BACKGROUND There is an increasing body of evidence that magnetic resonance imaging-occult tissue damage is an important component of primary progressive multiple sclerosis (PPMS) pathology. Proton magnetic resonance spectroscopy (1H-MRS) can be used to measure in vivo whole-brain N-acetylaspartate (WBNAA) concentrations, the decrease of whose levels is considered a marker of neuronal-axonal injury. OBJECTIVES To study WBNAA 1H-MRS as a tool to provide information about irreversible brain damage in PPMS and to investigate the relationship between WBNAA and other magnetic resonance imaging measures of MS disease burden, including brain atrophy. METHODS The following magnetic resonance pulse sequences of the brain were obtained from 32 patients with PPMS and 16 age-matched healthy subjects: (1) dual-echo turbo spin-echo; (2) T1-weighted spin-echo; and (3) 1H-MRS to measure WBNAA concentration. Brain total lesion volumes were measured. Normalized brain volumes were calculated using a fully automated technique. Absolute WBNAA amounts were calculated using a phantom replacement method and were then corrected for individual subjects' brain size.
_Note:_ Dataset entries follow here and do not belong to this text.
(** * Toga: list sources, the Selection widget, Switch and the Textual Box

    A shallow embedding of the parts of the toga toolkit exercised by
    [testbed/tests/widgets/test_selection.py], [core/tests/widgets/test_switch.py]
    and [toga_textual/widgets/box.py]. *)

From Stdlib Require Import List String Ascii ZArith NArith Bool Lia PeanoNat Permutation.
Import ListNotations.
Open Scope string_scope.
Set Warnings "-register-all".

(** ** Python values *)

Module Py.

(** The raw data a toga list source is built from: scalars, sequences
    (tuples and lists), mappings (dicts) and arbitrary objects (attribute
    tables). *)
Inductive pyval : Type :=
| PNone
| PBool (b : bool)
| PInt (z : Z)
| PStr (s : string)
| PSeq (l : list pyval)
| PMap (kv : list (string * pyval))
| PObj (attrs : list (string * pyval)).

(** Python exceptions raised by the modelled code. *)
Inductive PyExc : Type :=
| ValueError
| TypeError
| IndexError.

Definition exc_eqb (e1 e2 : PyExc) : bool :=
  match e1, e2 with
  | ValueError, ValueError | TypeError, TypeError | IndexError, IndexError => true
  | _, _ => false
  end.

(** Dictionary / attribute lookup by key (first binding wins). *)
Fixpoint lookup (k : string) (kv : list (string * pyval)) : option pyval :=
  match kv with
  | [] => None
  | (k', v) :: kv' => if String.eqb k k' then Some v else lookup k kv'
  end.

(** [setattr]/[d[k] = v]: overwrite an existing binding, or add a new one. *)
Fixpoint set_assoc (k : string) (v : pyval) (kv : list (string * pyval))
  : list (string * pyval) :=
  match kv with
  | [] => [(k, v)]
  | (k', v') :: kv' =>
      if String.eqb k k' then (k', v) :: kv' else (k', v') :: set_assoc k v kv'
  end.

(** Decimal digits of a non-negative integer; [fuel] bounds the number
    of digits (the bit size is always enough). *)
Fixpoint dec_digits (fuel : nat) (n : N) (acc : string) : string :=
  match fuel with
  | O => acc
  | S f =>
      let acc' := String (ascii_of_N (48 + N.modulo n 10)) acc in
      let q := N.div n 10 in
      if N.eqb q 0 then acc' else dec_digits f q acc'
  end.

(** [str(i)] for a Python int. *)
Definition str_of_Z (z : Z) : string :=
  match z with
  | Z0 => "0"
  | Zpos p => dec_digits (Pos.size_nat p) (Npos p) ""
  | Zneg p => "-" ++ dec_digits (Pos.size_nat p) (Npos p) ""
  end.

Definition quote : string := String (ascii_of_nat 39) "".

Fixpoint join (sep : string) (l : list string) : string :=
  match l with
  | [] => ""
  | [s] => s
  | s :: l' => s ++ sep ++ join sep l'
  end.

(** [repr(v)] (used for the elements of containers) and [str(v)]. *)
Fixpoint py_repr (v : pyval) : string :=
  match v with
  | PNone => "None"
  | PBool true => "True"
  | PBool false => "False"
  | PInt z => str_of_Z z
  | PStr s => quote ++ s ++ quote
  | PSeq l => "(" ++ join ", " (map py_repr l) ++ ")"
  | PMap kv =>
      "{" ++ join ", " (map (fun '(k, x) => quote ++ k ++ quote ++ ": " ++ py_repr x) kv)
          ++ "}"
  | PObj _ => "<object>"
  end.

Definition py_str (v : pyval) : string :=
  match v with
  | PStr s => s
  | _ => py_repr v
  end.

End Py.

Import Py.

(** ** Switch (toga core widget) *)

Module Switch.

Record Switch : Type := mkSwitch {
  label : string;
  value : bool;
  enabled : bool
}.

(** Modelled from the spec: the core [toga.Switch] widget, whose source
    is not among this repository's files; the behaviour follows the spec
    (sections 4.4 and 7) and [core/tests/widgets/test_switch.py].
    [Switch.value = v]: only [True] and [False] are accepted; anything else
    raises [ValueError] (test_set_value_with_non_boolean) and leaves the
    widget untouched. The result is the outcome of the assignment together
    with the widget afterwards. *)
Definition set_value (sw : Switch) (v : pyval) : (unit + PyExc) * Switch :=
  match v with
  | PBool b => (inl tt, mkSwitch (label sw) b (enabled sw))
  | _ => (inr ValueError, sw)
  end.
Lemma findIndexNonZero_first (row : Vector) :
  forall s j, (j < List.length row)%nat ->
    (forall c, (c < j)%nat -> New.isZero (nth c row undefined) = true) ->
    New.isZero (nth j row undefined) = false ->
    New.findIndexNonZero row s = Some (s + j)%nat.
Proof.
  induction row as [|v row IH]; intros s j Hj Hz Hnz; [cbn in Hj; lia|].
  cbn [New.findIndexNonZero]. destruct j as [|j].
  - cbn [nth] in Hnz. rewrite Hnz. f_equal. lia.
  - pose proof (Hz O ltac:(lia)) as H0. cbn [nth] in H0. rewrite H0.
    rewrite (IH (S s) j).
    + f_equal. lia.
    + cbn in Hj. lia.
    + intros c Hc. apply (Hz (S c)). lia.
    + exact Hnz.
Qed.

Lemma findIndexNonZero_none (row : Vector) :
  forall s, (forall c, (c < List.length row)%nat -> New.isZero (nth c row undefined) = true) ->
            New.findIndexNonZero row s = None.
Proof.
  induction row as [|v row IH]; intros s Hz; [reflexivity|].
  cbn [New.findIndexNonZero].
  pose proof (Hz O ltac:(cbn; lia)) as H0. cbn [nth] in H0. rewrite H0.
  apply IH. intros c Hc. apply (Hz (S c)). cbn. lia.
Qed.

Lemma firstn_S_nth {A : Type} (l : list A) (d : A) :
  forall k, (k < List.length l)%nat -> firstn (S k) l = firstn k l ++ [nth k l d].
Proof.
  induction l as [|a l IH]; intros k Hk; [cbn in Hk; lia|].
  destruct k as [|k]; [reflexivity|].
  cbn [firstn nth app]. f_equal. apply IH. cbn in Hk. lia.
Qed.

Lemma rrefForm_findPivotColumns (m n : nat) (R : Matrix) (pivots : list nat) :
  posMatrix m n R -> rrefForm m n R pivots -> New.findPivotColumns R = pivots.
Proof.
  intros HR (Hle & Hpiv & Hinc & Hzero). unfold New.findPivotColumns.
  assert (HmR : List.length R = m) by apply HR.
  rewrite fold_left_rows, HmR.
  set (step := fun (acc : list nat * option nat) (r : nat) => _).
  assert (H : forall k, (k <= m)%nat ->
                fold_left step (range 0 k) ([], None)
                = (firstn k pivots,
                   match Nat.min k (List.length pivots) with
                   | O => None
                   | S j => Some (nth j pivots O)
                   end)).
  { induction k as [|k IH]; intros Hk; [reflexivity|].
    unfold range in *. rewrite Nat.sub_0_r in *. rewrite seq_S, fold_left_app.
    rewrite IH by lia. cbn [Nat.add fold_left]. unfold step at 1.
    destruct (posMatrix_row m n R k HR ltac:(lia)) as [Hlen _].
    destruct (Nat.lt_ge_cases k (List.length pivots)) as [Hlt|Hge].
    - destruct (Hpiv k Hlt) as [Hpn (Hone & _ & Hbefore)].
      rewrite (findIndexNonZero_first (nth k R []) 0 (nth k pivots O)).
      + cbn [Nat.add].
        assert (Hcond : match match Nat.min k (List.length pivots) with
                              | O => None
                              | S j => Some (nth j pivots O)
                              end with
                        | None => true
                        | Some l => (l <? nth k pivots O)%nat
                        end = true).
        { replace (Nat.min k (List.length pivots)) with k by lia.
          destruct k as [|j]; [reflexivity|]. apply Nat.ltb_lt. apply Hinc. lia. }
        rewrite Hcond. f_equal.
        * symmetry. now apply firstn_S_nth.
        * replace (Nat.min (S k) (List.length pivots)) with (S k) by lia. reflexivity.
      + rewrite Hlen. exact Hpn.
      + intros c Hc. apply Hbefore. exact Hc.
      + fold (cell R k (nth k pivots O)). rewrite Hone. reflexivity.
    - rewrite (findIndexNonZero_none (nth k R []) 0).
      + f_equal.
        * rewrite !firstn_all2 by lia. reflexivity.
        * replace (Nat.min (S k) (List.length pivots)) with (List.length pivots) by lia.
          replace (Nat.min k (List.length pivots)) with (List.length pivots) by lia.
          reflexivity.
      + intros c Hc. rewrite Hlen in Hc. apply Hzero; lia. }
  rewrite H by lia. cbn [fst]. apply firstn_all2. lia.
Qed.

Lemma indexOf_Some (ps : list nat) (c r : nat) :
  indexOf ps c = Some r -> (r < List.length ps)%nat /\ nth r ps O = c.
Proof.
  revert r. induction ps as [|p ps IH]; intros r H; [discriminate|].
  cbn [indexOf] in H. destruct (Nat.eqb_spec p c) as [->|Hne].
  - injection H as <-. cbn. split; [lia | reflexivity].
  - destruct (indexOf ps c) as [r'|]; [|discriminate].
    injection H as <-. destruct (IH r' eq_refl) as [H1 H2]. cbn. split; [lia | assumption].
Qed.

Lemma indexOf_None (ps : list nat) (c : nat) : indexOf ps c = None -> ~ In c ps.
Proof.
  induction ps as [|p ps IH]; intros H [].
  - cbn [indexOf] in H. subst p. now rewrite Nat.eqb_refl in H.
  - cbn [indexOf] in H. destruct (p =? c)%nat; [discriminate|].
    destruct (indexOf ps c); [discriminate|]. now apply IH.
Qed.

Lemma indexOf_nth (ps : list nat) :
  (forall k k', (k < k' < List.length ps)%nat -> (nth k ps O < nth k' ps O)%nat) ->
  forall r, (r < List.length ps)%nat -> indexOf ps (nth r ps O) = Some r.
Proof.
  intros Hinc r Hr.
  destruct (indexOf ps (nth r ps O)) as [r'|] eqn:E.
  - destruct (indexOf_Some _ _ _ E) as [Hr' Heq].
    destruct (Nat.lt_trichotomy r r') as [H|[H|H]].
    + specialize (Hinc r r' ltac:(lia)). lia.
    + now subst.
    + specialize (Hinc r' r ltac:(lia)). lia.
  - exfalso. apply (indexOf_None _ _ E). now apply nth_In.
Qed.

Lemma sumQ_zero (g : nat -> Q) (n : nat) :
  (forall c, (c < n)%nat -> Qeq (g c) 0%Q) -> Qeq (sumQ g n) 0%Q.
Proof.
  induction n as [|k IH]; intros H; cbn; [reflexivity|].
  rewrite IH by (intros; apply H; lia). rewrite (H k) by lia. ring.
Qed.

Lemma sumQ_single (g : nat -> Q) (n a : nat) :
  (a < n)%nat -> (forall c, (c < n)%nat -> c <> a -> Qeq (g c) 0%Q) ->
  Qeq (sumQ g n) (g a).
Proof.
  induction n as [|k IH]; intros Ha H; [lia|]. cbn.
  destruct (Nat.eq_dec a k) as [->|Hne].
  - rewrite sumQ_zero by (intros; apply H; lia). ring.
  - rewrite IH by (try lia; intros; apply H; lia).
    rewrite (H k) by lia. ring.
Qed.

Lemma sumQ_two (g : nat -> Q) (n a b : nat) :
  (a < n)%nat -> (b < n)%nat -> a <> b ->
  (forall c, (c < n)%nat -> c <> a -> c <> b -> Qeq (g c) 0%Q) ->
  Qeq (sumQ g n) (g a + g b)%Q.
Proof.
  induction n as [|k IH]; intros Ha Hb Hab H; [lia|]. cbn.
  destruct (Nat.eq_dec a k) as [->|Hak].
  - rewrite (sumQ_single g k b) by (try lia; intros; apply H; lia). ring.
  - destruct (Nat.eq_dec b k) as [->|Hbk].
    + rewrite (sumQ_single g k a) by (try lia; intros; apply H; lia). ring.
    + rewrite IH by (try lia; intros; apply H; lia).
      rewrite (H k) by lia. ring.
Qed.

Lemma increasing_full (ps : list nat) (n : nat) :
  (forall k k', (k < k' < List.length ps)%nat -> (nth k ps O < nth k' ps O)%nat) ->
  (forall k, (k < List.length ps)%nat -> (nth k ps O < n)%nat) ->
  List.length ps = n -> forall k, (k < n)%nat -> nth k ps O = k.
Proof.
  intros Hinc Hlt Hlen k Hk.
  pose proof (increasing_ge ps Hinc k ltac:(lia)) as Hge.
  assert (H : forall j, (j < n - k)%nat -> (nth (n - 1 - j) ps O <= n - 1 - j)%nat).
  { induction j as [|j IH]; intros Hj.
    - specialize (Hlt (n - 1)%nat ltac:(lia)). rewrite Nat.sub_0_r. lia.
    - specialize (IH ltac:(lia)).
      specialize (Hinc (n - 1 - S j)%nat (n - 1 - j)%nat ltac:(lia)). lia. }
  specialize (H (n - 1 - k)%nat ltac:(lia)).
  replace (n - 1 - (n - 1 - k))%nat with k in H by lia. lia.
Qed.

Lemma free_column (ps : list nat) (n : nat) :
  (List.length ps < n)%nat -> exists f, (f < n)%nat /\ ~ In f ps.
Proof.
  intros Hlen.
  destruct (find (fun c => negb (existsb (Nat.eqb c) ps)) (range 0 n)) as [f|] eqn:E.
  - apply find_some in E as [Hin Hf]. apply in_range in Hin.
    exists f. split; [lia|]. intros Hfps.
    apply negb_true_iff in Hf.
    assert (existsb (Nat.eqb f) ps = true)
      by (apply existsb_exists; exists f; split; [assumption | apply Nat.eqb_refl]).
    congruence.
  - exfalso.
    assert (Hincl : incl (range 0 n) ps).
    { intros c Hc. pose proof (find_none _ _ E c Hc) as H.
      apply negb_false_iff in H. apply existsb_exists in H as (c' & Hc' & Heq).
      apply Nat.eqb_eq in Heq. now subst. }
    pose proof (NoDup_incl_length (range_NoDup 0 n) Hincl) as H.
    rewrite range_length in H. lia.
Qed.

Lemma rrefForm_val_zero (m n : nat) (R : Matrix) (r c : nat) :
  posMatrix m n R -> (r < m)%nat -> (c < n)%nat ->
  New.isZero (cell R r c) = true -> Qeq (val R r c) 0%Q.
Proof. intros HR Hr Hc. now apply (New_isZero_val m n R r c HR Hr Hc). Qed.

Lemma rrefForm_full_rank (m n : nat) (R : Matrix) (pivots : list nat) :
  posMatrix m n R -> rrefForm m n R pivots ->
  List.length pivots = n -> trivialKernel m n R.
Proof.
  intros HR (Hle & Hpiv & Hinc & Hzero) Hlen x Hx c Hc.
  assert (Hid : forall k, (k < n)%nat -> nth k pivots O = k).
  { apply increasing_full; [assumption | | assumption].
    intros k Hk. now apply Hpiv. }
  specialize (Hx c ltac:(lia)). unfold rowDot in Hx.
  rewrite (sumQ_single _ n c Hc) in Hx.
  - destruct (Hpiv c ltac:(lia)) as [_ (Hone & _)]. rewrite Hid in Hone by lia.
    rewrite (val_cell_frac _ _ _ _ Hone) in Hx.
    change (Qof oneFraction) with 1%Q in Hx. rewrite <- Hx. ring.
  - intros c' Hc' Hne.
    destruct (Hpiv c' ltac:(lia)) as [_ (_ & Hcol & _)]. rewrite Hid in Hcol by lia.
    rewrite (rrefForm_val_zero m n R c c' HR ltac:(lia) Hc'); [ring|].
    apply Hcol; lia.
Qed.

Lemma rrefForm_deficient (m n : nat) (R : Matrix) (pivots : list nat) :
  posMatrix m n R -> rrefForm m n R pivots ->
  (List.length pivots < n)%nat -> ~ trivialKernel m n R.
Proof.
  intros HR (Hle & Hpiv & Hinc & Hzero) Hlen Htriv.
  destruct (free_column pivots n Hlen) as (f & Hf & Hfree).
  set (x := fun c => if (c =? f)%nat then 1%Q
                     else match indexOf pivots c with
                          | Some r => (- val R r f)%Q
                          | None => 0%Q
                          end).
  assert (Hxf : x f = 1%Q) by (unfold x; now rewrite Nat.eqb_refl).
  assert (Hker : inKernel m n R x).
  { intros r Hr. unfold rowDot.
    destruct (Nat.lt_ge_cases r (List.length pivots)) as [Hrp|Hrp].
    - destruct (Hpiv r Hrp) as [Hpn (Hone & Hcol & Hbefore)].
      assert (Hpf : nth r pivots O <> f)
        by (intros E; apply Hfree; rewrite <- E; now apply nth_In).
      rewrite (sumQ_two _ n f (nth r pivots O)); try assumption; try lia; auto.
      + rewrite Hxf. unfold x at 1.
        destruct (Nat.eqb_spec (nth r pivots O) f) as [E|_]; [contradiction|].
        rewrite (indexOf_nth pivots Hinc r Hrp).
        rewrite (val_cell_frac _ _ _ _ Hone). change (Qof oneFraction) with 1%Q. ring.
      + intros c Hc Hcf Hcp. unfold x.
        destruct (Nat.eqb_spec c f) as [E|_]; [contradiction|].
        destruct (indexOf pivots c) as [r'|] eqn:E; [|ring].
        destruct (indexOf_Some _ _ _ E) as [Hr' Hnth].
        assert (Hrr' : r <> r') by (intros ->; now apply Hcp).
        destruct (Hpiv r' Hr') as [_ (_ & Hcol' & _)]. rewrite Hnth in Hcol'.
        rewrite (rrefForm_val_zero m n R r c HR Hr Hc); [ring|].
        apply Hcol'; assumption.
    - apply sumQ_zero. intros c Hc.
      rewrite (rrefForm_val_zero m n R r c HR Hr Hc); [ring|]. apply Hzero; lia. }
  specialize (Htriv x Hker f Hf). rewrite Hxf in Htriv. discriminate.
Qed.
RESULTS Levels of WBNAA concentrations and normalized brain volumes were significantly lower in patients with PPMS (mean values, 10.2 mm and 1500.0 mL, respectively) than in healthy controls (mean values, 12.9 mm and 1585.2 mL). Both WBNAA concentrations and normalized brain volumes were included as independent factors in the final model of a multivariable analysis predicting the subjects' condition. No significant correlations were found between WBNAA values and normalized brain volumes, WBNAA and T2-weighted or T1-weighted lesion volumes. CONCLUSIONS Axonal-neuronal damage in the brain of patients with PPMS seems to occur, at least partially, independently of the burden of magnetic resonance imaging-visible lesions. Whole-brain N-acetylaspartate values and normalized brain volumes were unrelated in this cohort, thereby suggesting that 1H-MRS and atrophy assessment may provide in vivo complementary information about the actual extent of brain damage in PPMS.